======== THE RECORDS

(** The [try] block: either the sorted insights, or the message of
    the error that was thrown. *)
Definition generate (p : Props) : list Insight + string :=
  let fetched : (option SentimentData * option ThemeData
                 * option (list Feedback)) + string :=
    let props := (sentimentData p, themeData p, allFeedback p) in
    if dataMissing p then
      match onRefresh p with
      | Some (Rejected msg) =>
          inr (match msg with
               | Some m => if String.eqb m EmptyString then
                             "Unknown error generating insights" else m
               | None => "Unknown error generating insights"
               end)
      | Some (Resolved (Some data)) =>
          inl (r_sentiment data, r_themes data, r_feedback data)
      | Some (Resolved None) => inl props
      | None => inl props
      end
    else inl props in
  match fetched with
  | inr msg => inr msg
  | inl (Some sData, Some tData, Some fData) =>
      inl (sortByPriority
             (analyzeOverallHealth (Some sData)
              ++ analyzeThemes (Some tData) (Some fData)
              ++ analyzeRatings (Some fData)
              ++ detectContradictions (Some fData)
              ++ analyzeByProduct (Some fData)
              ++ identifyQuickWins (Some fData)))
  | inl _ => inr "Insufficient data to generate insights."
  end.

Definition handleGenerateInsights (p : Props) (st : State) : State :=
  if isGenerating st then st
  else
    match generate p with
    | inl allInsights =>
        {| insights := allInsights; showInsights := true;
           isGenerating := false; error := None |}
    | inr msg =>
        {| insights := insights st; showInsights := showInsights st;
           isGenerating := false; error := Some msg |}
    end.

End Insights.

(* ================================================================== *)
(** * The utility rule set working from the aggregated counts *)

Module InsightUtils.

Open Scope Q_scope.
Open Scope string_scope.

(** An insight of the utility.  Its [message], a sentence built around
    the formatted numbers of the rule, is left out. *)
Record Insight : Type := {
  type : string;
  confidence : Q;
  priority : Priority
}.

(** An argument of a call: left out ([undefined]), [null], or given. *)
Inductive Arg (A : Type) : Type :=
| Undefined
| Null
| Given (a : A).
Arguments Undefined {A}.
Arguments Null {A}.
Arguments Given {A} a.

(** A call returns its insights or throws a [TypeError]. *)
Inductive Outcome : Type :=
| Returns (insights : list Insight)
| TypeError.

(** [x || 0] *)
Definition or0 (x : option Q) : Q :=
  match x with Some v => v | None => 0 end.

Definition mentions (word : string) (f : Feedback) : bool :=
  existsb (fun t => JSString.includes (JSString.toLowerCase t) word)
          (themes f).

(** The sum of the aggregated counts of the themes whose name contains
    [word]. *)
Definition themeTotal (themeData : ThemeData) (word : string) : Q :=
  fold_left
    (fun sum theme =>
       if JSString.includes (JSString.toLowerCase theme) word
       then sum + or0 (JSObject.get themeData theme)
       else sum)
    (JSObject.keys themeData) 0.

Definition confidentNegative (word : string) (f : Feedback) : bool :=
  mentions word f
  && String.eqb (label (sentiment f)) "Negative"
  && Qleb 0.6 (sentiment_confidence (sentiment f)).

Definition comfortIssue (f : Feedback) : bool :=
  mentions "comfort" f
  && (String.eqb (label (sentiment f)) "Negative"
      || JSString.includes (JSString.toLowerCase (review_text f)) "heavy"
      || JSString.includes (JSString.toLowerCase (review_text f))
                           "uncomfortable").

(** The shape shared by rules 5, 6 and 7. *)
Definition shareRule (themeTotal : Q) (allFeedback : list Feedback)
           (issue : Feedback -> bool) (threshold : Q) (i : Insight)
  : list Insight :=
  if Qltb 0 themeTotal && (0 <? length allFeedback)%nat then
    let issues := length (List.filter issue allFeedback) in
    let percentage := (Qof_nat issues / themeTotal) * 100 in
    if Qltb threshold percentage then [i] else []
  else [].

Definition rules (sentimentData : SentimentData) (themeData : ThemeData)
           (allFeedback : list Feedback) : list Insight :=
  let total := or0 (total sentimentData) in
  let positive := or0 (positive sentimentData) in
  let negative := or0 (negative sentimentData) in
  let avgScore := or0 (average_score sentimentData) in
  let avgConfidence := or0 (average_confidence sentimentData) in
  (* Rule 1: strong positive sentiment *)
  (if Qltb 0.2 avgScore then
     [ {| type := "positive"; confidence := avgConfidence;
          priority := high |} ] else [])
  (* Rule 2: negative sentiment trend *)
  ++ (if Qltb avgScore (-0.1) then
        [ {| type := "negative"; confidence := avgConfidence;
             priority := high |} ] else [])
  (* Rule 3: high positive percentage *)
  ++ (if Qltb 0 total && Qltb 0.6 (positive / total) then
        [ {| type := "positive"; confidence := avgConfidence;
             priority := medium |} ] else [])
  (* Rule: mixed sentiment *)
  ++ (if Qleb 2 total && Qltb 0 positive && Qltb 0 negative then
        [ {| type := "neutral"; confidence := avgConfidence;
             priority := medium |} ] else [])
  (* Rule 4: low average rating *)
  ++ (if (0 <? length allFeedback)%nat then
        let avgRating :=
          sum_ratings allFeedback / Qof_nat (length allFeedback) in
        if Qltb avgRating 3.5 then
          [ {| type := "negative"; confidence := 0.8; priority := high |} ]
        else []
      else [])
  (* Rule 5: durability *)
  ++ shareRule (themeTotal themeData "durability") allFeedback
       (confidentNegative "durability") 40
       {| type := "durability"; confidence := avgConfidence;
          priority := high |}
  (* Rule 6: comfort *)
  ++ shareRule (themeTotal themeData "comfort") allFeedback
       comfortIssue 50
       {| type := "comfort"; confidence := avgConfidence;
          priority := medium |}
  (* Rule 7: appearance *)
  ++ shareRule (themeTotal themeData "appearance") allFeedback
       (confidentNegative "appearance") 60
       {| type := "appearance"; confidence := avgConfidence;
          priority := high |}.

================
======== THE RECORDS

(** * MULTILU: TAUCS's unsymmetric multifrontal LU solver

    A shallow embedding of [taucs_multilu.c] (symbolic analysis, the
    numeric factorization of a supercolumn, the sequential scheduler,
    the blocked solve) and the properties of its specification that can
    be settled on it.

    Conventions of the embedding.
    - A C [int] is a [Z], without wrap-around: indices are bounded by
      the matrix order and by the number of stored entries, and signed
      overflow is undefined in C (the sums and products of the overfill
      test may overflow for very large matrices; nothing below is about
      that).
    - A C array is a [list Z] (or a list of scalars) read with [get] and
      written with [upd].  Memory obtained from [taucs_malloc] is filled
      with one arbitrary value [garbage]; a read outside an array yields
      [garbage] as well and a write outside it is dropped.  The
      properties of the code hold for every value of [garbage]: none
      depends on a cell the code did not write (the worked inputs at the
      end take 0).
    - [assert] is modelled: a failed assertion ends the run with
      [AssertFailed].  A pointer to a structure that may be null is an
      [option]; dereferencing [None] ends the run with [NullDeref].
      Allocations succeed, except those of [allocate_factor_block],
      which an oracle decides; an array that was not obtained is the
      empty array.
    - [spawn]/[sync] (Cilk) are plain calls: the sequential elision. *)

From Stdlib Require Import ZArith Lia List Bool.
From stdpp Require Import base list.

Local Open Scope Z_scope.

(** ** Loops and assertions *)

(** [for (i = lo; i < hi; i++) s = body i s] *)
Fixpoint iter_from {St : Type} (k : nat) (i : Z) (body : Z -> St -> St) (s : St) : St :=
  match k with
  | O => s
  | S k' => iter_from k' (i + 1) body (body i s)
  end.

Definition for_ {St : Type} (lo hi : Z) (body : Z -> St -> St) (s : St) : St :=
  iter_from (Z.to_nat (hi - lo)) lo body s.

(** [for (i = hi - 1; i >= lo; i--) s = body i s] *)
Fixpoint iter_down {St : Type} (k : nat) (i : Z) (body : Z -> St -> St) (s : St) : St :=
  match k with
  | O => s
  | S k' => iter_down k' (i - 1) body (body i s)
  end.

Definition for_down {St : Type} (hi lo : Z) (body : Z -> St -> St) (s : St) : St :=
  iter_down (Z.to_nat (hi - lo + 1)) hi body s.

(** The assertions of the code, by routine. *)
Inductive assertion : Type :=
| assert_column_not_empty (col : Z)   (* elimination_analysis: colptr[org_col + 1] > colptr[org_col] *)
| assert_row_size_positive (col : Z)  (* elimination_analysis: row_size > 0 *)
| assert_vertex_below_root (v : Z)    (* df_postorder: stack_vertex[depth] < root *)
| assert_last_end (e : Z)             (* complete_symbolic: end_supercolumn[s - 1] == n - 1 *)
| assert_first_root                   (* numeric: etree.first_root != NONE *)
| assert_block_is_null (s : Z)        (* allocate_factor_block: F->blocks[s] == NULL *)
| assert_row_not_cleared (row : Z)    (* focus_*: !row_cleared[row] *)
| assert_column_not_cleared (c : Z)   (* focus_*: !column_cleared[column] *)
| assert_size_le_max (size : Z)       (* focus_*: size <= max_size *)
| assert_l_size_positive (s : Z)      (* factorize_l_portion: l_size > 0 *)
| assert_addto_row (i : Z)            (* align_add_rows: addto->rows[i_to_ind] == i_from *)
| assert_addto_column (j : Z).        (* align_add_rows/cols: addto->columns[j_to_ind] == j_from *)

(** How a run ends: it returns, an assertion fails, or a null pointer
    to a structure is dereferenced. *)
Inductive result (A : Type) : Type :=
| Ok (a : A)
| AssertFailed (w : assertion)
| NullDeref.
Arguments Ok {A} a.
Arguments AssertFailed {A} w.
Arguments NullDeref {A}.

================

TASK TO COMPLETE:
Print only what lies in the material above starting at the line with "Some fData) =>" and ending at the line with "showInsights := showInsights st;", every line exactly as given.

RESPONSE FOR THIS EXERCISE:
  | inl (Some sData, Some tData, Some fData) =>
      inl (sortByPriority
             (analyzeOverallHealth (Some sData)
              ++ analyzeThemes (Some tData) (Some fData)
              ++ analyzeRatings (Some fData)
              ++ detectContradictions (Some fData)
              ++ analyzeByProduct (Some fData)
              ++ identifyQuickWins (Some fData)))
  | inl _ => inr "Insufficient data to generate insights."
  end.

Definition handleGenerateInsights (p : Props) (st : State) : State :=
  if isGenerating st then st
  else
    match generate p with
    | inl allInsights =>
        {| insights := allInsights; showInsights := true;
           isGenerating := false; error := None |}
    | inr msg =>
        {| insights := insights st; showInsights := showInsights st;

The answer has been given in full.